-- What you will do --
Word for word, return the lines from the start of the entries below through the line that has "forall v, JSON_parse W content".

----

(** C3: when the model replies with a text, [analyzeWineLabel] hands to
    [JSON.parse] the match of the brace pattern, a substring of the reply
    from an opening to a closing brace, and answers 200
    [{success: true, data}] with the value parsed from it; when the pattern
    has no match it does the same with the entire reply.  In particular,
    for a reply made of one brace-delimited object between brace-free
    prose, the data returned is the value of exactly that object. *)
Theorem label_reply_extraction (W : World) (config : FunctionsConfig)
  (req : Request) (k img content : string) :
  model_replies W config req k img (inr (Some content)) ->
  (forall m, regex_match content = Some m ->
     (exists pre mid post,
        content = pre ++ m ++ post /\ m = String "{" (mid ++ "}")) /\
     In (CallJSONParse m) (calls (analyzeWineLabel W config req)) /\
     forall v, JSON_parse W m = inr v ->
               response (analyzeWineLabel W config req) = analysis_ok v) /\
  (regex_match content = None ->
     In (CallJSONParse content) (calls (analyzeWineLabel W config req)) /\
     forall v, JSON_parse W content = inr v ->
               response (analyzeWineLabel W config req) = analysis_ok v) /\
  (forall pre mid post v,
     content = pre ++ String "{" (mid ++ "}") ++ post ->
     brace_free pre = true -> brace_free post = true ->
     JSON_parse W (String "{" (mid ++ "}")) = inr v ->
     response (analyzeWineLabel W config req) = analysis_ok v).
Proof.
  intros H. destruct (analyze_parses_target _ _ _ _ _ _ H) as (Hin & _ & Hok & _).
  split; [|split].
  - intros m Hm. unfold parse_target in Hin, Hok. rewrite Hm in Hin, Hok.
    split; [|split; assumption].
    destruct (regex_match_some _ _ Hm) as (pre & mid & post & -> & -> & _).
    exists pre, mid, post. split; [|reflexivity].
    simpl. now rewrite append_assoc.
  - intros Hm. unfold parse_target in Hin, Hok. rewrite Hm in Hin, Hok.
    split; assumption.
  - intros pre mid post v -> Hpre Hpost Hv. apply Hok.
    now rewrite (parse_target_embedded _ _ _ Hpre Hpost).
Qed.
(** X14. The permission request decides once and for all.  After any
    execution of a newly constructed page, whether the motion handler is
    registered and what the status element holds are fixed by the stored
    item, the browser and how the request first settled.  When
    [loadSettings] throws, the constructor stops before asking: no handler,
    and the manual button under the page's markup.  Otherwise: registered
    with "Active" when no permission is needed, registered with "Enabled"
    when it was granted, not registered with "Permission Denied" when it was
    answered otherwise, not registered with the manual button under the
    page's markup while the request is unsettled or after it failed, and not
    registered with "Automatic Tracking Unavailable" without motion events.
    Nothing registers the handler later or removes it. *)
Theorem permission_outcome_is_final :
  forall markup logItems stored support inputs,
    let app := runApp (newApp markup logItems stored support) inputs in
    (motionListener app, permissionStatus app)
    = if loadThrows stored
      then (false, map MarkupNode markup ++ [ManualStepButton])
      else
        match support with
        | NoDeviceMotion => (false, [StatusText "Automatic Tracking Unavailable"])
        | MotionEvents => (true, [StatusText "Motion Tracking: Active"])
        | MotionEventsOnRequest =>
            match firstSettlement inputs with
            | Some Granted => (true, [StatusText "Motion Tracking: Enabled"])
            | Some NotGranted =>
                (false, [StatusText "Motion Tracking: Permission Denied"])
            | Some RequestFailed | None =>
                (false, map MarkupNode markup ++ [ManualStepButton])
            end
        end.
Proof.
  intros markup logItems stored support inputs app. subst app.
  destruct (loadThrows stored) eqn:Hload.
  - destruct (runApp_settled inputs (newApp markup logItems stored support))
      as [-> ->];
      destruct stored; try discriminate; reflexivity.
  - destruct support.
    + destruct (runApp_settled inputs
                  (newApp markup logItems stored NoDeviceMotion)) as [-> ->];
        destruct stored; try discriminate; reflexivity.
    + destruct (runApp_settled inputs
                  (newApp markup logItems stored MotionEvents)) as [-> ->];
        destruct stored; try discriminate; reflexivity.
    + assert (forall a,
                 permissionPending a = true ->
                 motionListener a = false ->
                 permissionStatus a = map MarkupNode markup ++ [ManualStepButton] ->
                 (motionListener (runApp a inputs),
                  permissionStatus (runApp a inputs))
                 = match firstSettlement inputs with
                   | Some Granted => (true, [StatusText "Motion Tracking: Enabled"])
                   | Some NotGranted =>
                       (false, [StatusText "Motion Tracking: Permission Denied"])
                   | Some RequestFailed | None =>
                       (false, map MarkupNode markup ++ [ManualStepButton])
                   end) as Hrun.
      { induction inputs as [| i rest IH]; intros a Hp Hl Hs.
        - simpl. rewrite Hl, Hs. reflexivity.
        - change (runApp a (i :: rest)) with (runApp (handleApp a i) rest).
          destruct i as [event t tRec ts | ts | g | w | r].
          1-4: (cbn [firstSettlement];
                match goal with
                | |- context [handleApp ?x ?i] =>
                    destruct (handleApp_panel_frame x i) as (El & Es & Ep);
                    [right; intros r; discriminate |];
                    apply IH; congruence
                end).
          cbn [firstSettlement]. simpl handleApp. rewrite Hp.
          destruct (runApp_settled rest (settlePermission a r)) as [-> ->];
            [destruct r; reflexivity |].
          destruct r; simpl; rewrite ?Hl, ?Hs; reflexivity. }
      apply Hrun; destruct stored; try discriminate; reflexivity.
Qed.

(** ** Fields the classifier never uses *)

Lemma handle_vectors tracker i :
  acceleration (detectionState (handle tracker i))
  = acceleration (detectionState tracker)
  /\ velocity (detectionState (handle tracker i))
     = velocity (detectionState tracker).
Proof.
  destruct i as [event t tRec |]; [| split; reflexivity].
  simpl. unfold processMotionData.
  destruct (eventAcceleration event) as [a |]; [| split; reflexivity].
  unfold detectStep. cbv zeta.
  destruct ((confidenceThreshold _ <? _) && _); split; reflexivity.
Qed.
(** The keys before and after a PATCH of the one drink. *)
Lemma keys_change_by_post_and_delete_only_witness :
  (PatchDrinks 1 <> PostDrinks ->
   is_Some (drinks (serve example_jwt (PatchDrinks 1)
                      (manager_request (JObj [("title", JStr "Tea")])) one_drink).2 !! 1) ->
   is_Some (drinks one_drink !! 1)) /\
  ((forall i, PatchDrinks 1 <> DeleteDrinks i) ->
   is_Some (drinks one_drink !! 1) ->
   is_Some (drinks (serve example_jwt (PatchDrinks 1)
                      (manager_request (JObj [("title", JStr "Tea")])) one_drink).2 !! 1)).
Proof.
  apply (keys_change_by_post_and_delete_only example_jwt (PatchDrinks 1)
           (manager_request (JObj [("title", JStr "Tea")])) one_drink 1).
Defined.


(** A POST, then a DELETE of the key it assigned. *)
Lemma delete_undoes_post_witness :
  drinks (serve example_jwt (DeleteDrinks (next_id one_drink)) (manager_request JNull)
            (serve example_jwt PostDrinks
               (manager_request (JObj [("title", JStr "Tea"); ("recipe", water)]))
               one_drink).2).2
  = drinks one_drink.
Proof.
  apply (delete_undoes_post example_jwt
           (manager_request (JObj [("title", JStr "Tea"); ("recipe", water)]))
           (manager_request JNull) one_drink
           [("title", JStr "Tea"); ("recipe", water)] (JStr "Tea") water);
    try reflexivity.
  exact one_drink_ok.
Defined.

(** The public listing after two POSTs, one of them with a float for
    its parts, and a DELETE, on the empty database. *)
Lemma listing_never_fails_witness :
  exists shorts,
    (serve example_jwt GetDrinks (anonymous_request JNull)
       (serve_all example_jwt
          [(PostDrinks, manager_request (JObj [("title", JStr "Tea"); ("recipe", water)]));
           (PostDrinks, manager_request (JObj [("title", JStr "Crème"); ("recipe", creme)]));
           (DeleteDrinks 1, manager_request JNull)]
          empty_store)).1
    = {| status := 200;
         payload := Json (JObj [("success", JBool true); ("drinks", JArr shorts)]) |} /\
    List.length shorts
    = size (drinks (serve_all example_jwt
                      [(PostDrinks,
                        manager_request (JObj [("title", JStr "Tea"); ("recipe", water)]));
                       (PostDrinks,
                        manager_request (JObj [("title", JStr "Crème"); ("recipe", creme)]));
                       (DeleteDrinks 1, manager_request JNull)]
                      empty_store)).
Proof.
  apply (listing_never_fails example_jwt
           [(PostDrinks, manager_request (JObj [("title", JStr "Tea"); ("recipe", water)]));
            (PostDrinks, manager_request (JObj [("title", JStr "Crème"); ("recipe", creme)]));
            (DeleteDrinks 1, manager_request JNull)]
           (anonymous_request JNull) empty_store).
  - exact empty_store_ok.
  - repeat constructor.
Defined.

(** The answer to a DELETE of the one drink. *)
Lemma success_answers_witness :
  payload (serve example_jwt (DeleteDrinks 1) (manager_request JNull) one_drink).1
  = Json (JObj [("success", JBool true); ("deleted", JNum 1)]) /\
  is_Some (drinks one_drink !! 1) /\
  drinks (serve example_jwt (DeleteDrinks 1) (manager_request JNull) one_drink).2
  = delete 1 (drinks one_drink).
Proof.
  apply (success_answers example_jwt (DeleteDrinks 1) (manager_request JNull) one_drink).
  reflexivity.
Defined.


(** ** What the handlers read of a body *)

Section Bodies.

Variable verify_decode_jwt : string -> Verdict.

(** X19.  A PATCH reads the title and the recipe of its body and nothing
    else: two requests with the same header whose dicts supply the same
    title and the same recipe get the same answer and leave the same
    database, whatever other keys the dicts hold (an [id] in the body
    changes nothing). *)
Theorem patch_drinks_reads_title_and_recipe_only req req' st i m m' :
  authorization req = authorization req' ->
  body req = Decoded (JObj m) ->
  body req' = Decoded (JObj m') ->
  supplied "title" m = supplied "title" m' ->
  supplied "recipe" m = supplied "recipe" m' ->
  serve verify_decode_jwt (PatchDrinks i) req st
  = serve verify_decode_jwt (PatchDrinks i) req' st.
Proof.
  intros Hh Hb Hb' Ht Hr. unfold serve.
  now rewrite (patch_drinks_supplied verify_decode_jwt req req' st i m m' Hh Hb Hb' Ht Hr).
Qed.

(** X20.  A POST reads the title and the recipe of its body and nothing
    else: two requests with the same header whose dicts hold the same
    title and the same recipe get the same answer and leave the same
    database; the key of the new drink is the one the store assigns, not
    one the body names. *)
Theorem post_drinks_reads_title_and_recipe_only req req' st m m' :
  authorization req = authorization req' ->
  body req = Decoded (JObj m) ->
  body req' = Decoded (JObj m') ->
  dict_get "title" m = dict_get "title" m' ->
  dict_get "recipe" m = dict_get "recipe" m' ->
  serve verify_decode_jwt PostDrinks req st
  = serve verify_decode_jwt PostDrinks req' st.
Proof.
  intros Hh Hb Hb' Ht Hr. unfold serve.
  destruct (authorized verify_decode_jwt "post:drinks" req) eqn:Hauth.
  - pose proof Hauth as Hauth'.
    rewrite (authorized_header verify_decode_jwt _ _ _ Hh) in Hauth'.
    rewrite (post_drinks_run _ _ _ _ Hauth Hb), (post_drinks_run _ _ _ _ Hauth' Hb').
    now rewrite Ht, Hr.
  - cbn [view]. unfold post_drinks.
    rewrite <- (requires_auth_header verify_decode_jwt _ _ req req' _ Hh).
    destruct (requires_auth_denied verify_decode_jwt _ _ Hauth) as (e & He & _).
    now rewrite !He.
Qed.

End Bodies.

(** A PATCH with an [id] beside the title. *)
Lemma patch_drinks_reads_title_and_recipe_only_witness :
  serve example_jwt (PatchDrinks 1)
    (manager_request (JObj [("id", JNum 9); ("title", JStr "Tea")])) one_drink
  = serve example_jwt (PatchDrinks 1)
      (manager_request (JObj [("title", JStr "Tea")])) one_drink.
Proof.
  apply (patch_drinks_reads_title_and_recipe_only example_jwt
           (manager_request (JObj [("id", JNum 9); ("title", JStr "Tea")]))
           (manager_request (JObj [("title", JStr "Tea")])) one_drink 1
           [("id", JNum 9); ("title", JStr "Tea")] [("title", JStr "Tea")]);
    reflexivity.
Defined.

(** A POST with an [id] beside the title and the recipe. *)
Lemma post_drinks_reads_title_and_recipe_only_witness :
  serve example_jwt PostDrinks
    (manager_request (JObj [("id", JNum 9); ("title", JStr "Tea"); ("recipe", water)]))
    one_drink
  = serve example_jwt PostDrinks
      (manager_request (JObj [("title", JStr "Tea"); ("recipe", water)])) one_drink.
Proof.
  apply (post_drinks_reads_title_and_recipe_only example_jwt
           (manager_request (JObj [("id", JNum 9); ("title", JStr "Tea"); ("recipe", water)]))
           (manager_request (JObj [("title", JStr "Tea"); ("recipe", water)])) one_drink
           [("id", JNum 9); ("title", JStr "Tea"); ("recipe", water)]
           [("title", JStr "Tea"); ("recipe", water)]);
    reflexivity.
Defined.
(** * Asset naming and review logic of the creative auto-namer front end

    A shallow embedding of the TypeScript sources:
    - the type declarations ([types/index.ts], two revisions of which are in
      the repository),
    - the asset table component ([generateAdName], [generateNewFileName],
      [duplicateFilenames]),
    - the review page ([handleBulkApply], [handlePasteToSheet],
      [sortedGroups]), the group card ([minConfidence]) and the API client
      ([api.updateGroup], [api.bulkApply]).

    The server behind the API is not part of the sources; what the
    development needs of it is modelled from the specification and marked
    as such.

    Conventions of the embedding.
    - A JavaScript [string] is a Rocq [string].  The only characters the
      modelled code inspects are ['.'], ['_'] and the ASCII digits, and these
      never occur inside the encoding of another character, so splitting,
      joining and replacing behave the same on the encoded text.
    - A JavaScript [number] that holds an integer (ad numbers, indices,
      sizes) is a [Z]; [String(n)] is the plain decimal numeral, which is what
      JavaScript prints for every integer below 10^21.  Scores and ratios are
      rationals ([Q]); only comparisons are made on them.
    - An optional field [f?: T] is an [option T]. *)

From Stdlib Require Import ZArith List String Ascii Bool Lia.
From Stdlib Require Import QArith Qminmax Permutation Sorted DecimalString.
From Stdlib Require DecimalPos DecimalFacts.
From stdpp Require Import gmap strings list.

Local Open Scope string_scope.
Local Open Scope Z_scope.

(** ** JavaScript string primitives used by the sources *)

Module JS.

(** Truthiness of a string: every string but the empty one. *)
Definition truthy (s : string) : bool :=
  match s with
  | EmptyString => false
  | String _ _ => true
  end.

(** Truthiness of an optional string: [undefined] is falsy too. *)
Definition truthy_opt (o : option string) : bool :=
  match o with
  | Some s => truthy s
  | None => false
  end.

(** [a || b] on strings. *)
Definition or_else (a b : string) : string :=
  if truthy a then a else b.

(** [String(n)] for an integer [n]. *)
Definition String_ (n : Z) : string :=
  NilZero.string_of_int (Z.to_int n).

(** The filler of [padStart]: [fillLen] characters read cyclically from
    [padString]; [cur] is what is left of the current round. *)
Fixpoint filler (padString cur : string) (fillLen : nat) : string :=
  match fillLen with
  | O => EmptyString
  | S k =>
      match cur with
      | String c rest => String c (filler padString rest k)
      | EmptyString =>
          match padString with
          | String c rest => String c (filler padString rest k)
          | EmptyString => EmptyString
          end
      end
  end.

(** [s.padStart(targetLength, padString)]. *)
Definition padStart (s : string) (targetLength : nat) (padString : string)
  : string :=
  if (targetLength <=? String.length s)%nat then s
  else if truthy padString
       then filler padString padString (targetLength - String.length s)
              +:+ s
       else s.
(** * Transform state and synchronisation model of the controller studio

    A shallow embedding of the editor's transform store
    ([hooks/useObjectTransforms]), of the configuration-document utilities
    ([utils/configSync]), of the per-object controllers' import/export
    handlers and of the degree/radian boundary of [ObjectControls].

    JavaScript objects are finite maps from property names to values
    (equality of maps is deep equality up to key order), numbers are IEEE-754
    binary64 values ([spec_float] at precision 53), exceptions are an explicit
    [result] type, and every asynchronous operation is run to completion on
    the outcome the platform delivered to it. *)

From Stdlib Require Import ZArith Lia SpecFloat QArith Qabs Qpower Lqa.
From stdpp Require Import gmap strings list fin_maps pretty.

#[local] Set Warnings "-register-all".
#[local] Open Scope Z_scope.

(** ** JavaScript values *)

Module Js.

Abbreviation number := spec_float.

Inductive value :=
  | VUndefined
  | VNull
  | VBool (b : bool)
  | VNum (n : number)
  | VStr (s : string)
  | VArr (l : list value)
  | VObj (o : gmap string value).

(** A plain object: own enumerable properties only. *)
Abbreviation jsobject := (gmap string value).

Inductive exn :=
  | Error (message : string)   (* [new Error(message)] thrown by the source *)
  | TypeError                  (* member access on null/undefined, spreading a non-iterable *)
  | FetchFailed                (* [fetch] rejected *)
  | JsonSyntaxError            (* [response.json()] rejected *)
  | ClipboardWriteFailed.      (* [navigator.clipboard.writeText] rejected *)

Inductive result (A : Type) :=
  | Ok (a : A)
  | Throw (e : exn).
Arguments Ok {A} a.
Arguments Throw {A} e.

#[export] Instance result_ret : MRet result := fun _ a => Ok a.
#[export] Instance result_bind : MBind result := fun _ _ k m =>
  match m with Ok a => k a | Throw e => Throw e end.

(** [NaN], [+0] and [-0] are the falsy numbers. *)
Definition number_truthy (n : number) : bool :=
  match n with
  | S754_zero _ | S754_nan => false
  | _ => true
  end.

Definition string_truthy (s : string) : bool :=
  match s with EmptyString => false | _ => true end.

(** ToBoolean *)
Definition truthy (v : value) : bool :=
  match v with
  | VUndefined | VNull => false
  | VBool b => b
  | VNum n => number_truthy n
  | VStr s => string_truthy s
  | VArr _ | VObj _ => true
  end.

(** Member access [v.k] / [v[k]] for the property names the sources read (the
    four object names and the transform field names): none of them is defined
    on a prototype or on an array or a primitive, so anything but a plain object
    answers [undefined], and null and undefined throw. *)
Definition get (v : value) (k : string) : result value :=
  match v with
  | VUndefined | VNull => Throw TypeError
  | VObj o => Ok (default VUndefined (o !! k))
  | _ => Ok VUndefined
  end.

(** Assignment [v[k] = x] in strict-mode (module) code, for the same property
    names. A named property put on an array is not one of its elements. *)
Definition set (v : value) (k : string) (x : value) : result value :=
  match v with
  | VObj o => Ok (VObj (<[k := x]> o))
  | VArr l => Ok (VArr l)
  | _ => Throw TypeError
  end.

----

-- Solution to the problem --
(** C3: when the model replies with a text, [analyzeWineLabel] hands to
    [JSON.parse] the match of the brace pattern, a substring of the reply
    from an opening to a closing brace, and answers 200
    [{success: true, data}] with the value parsed from it; when the pattern
    has no match it does the same with the entire reply.  In particular,
    for a reply made of one brace-delimited object between brace-free
    prose, the data returned is the value of exactly that object. *)
Theorem label_reply_extraction (W : World) (config : FunctionsConfig)
  (req : Request) (k img content : string) :
  model_replies W config req k img (inr (Some content)) ->
  (forall m, regex_match content = Some m ->
     (exists pre mid post,
        content = pre ++ m ++ post /\ m = String "{" (mid ++ "}")) /\
     In (CallJSONParse m) (calls (analyzeWineLabel W config req)) /\
     forall v, JSON_parse W m = inr v ->
               response (analyzeWineLabel W config req) = analysis_ok v) /\
  (regex_match content = None ->
     In (CallJSONParse content) (calls (analyzeWineLabel W config req)) /\
     forall v, JSON_parse W content = inr v ->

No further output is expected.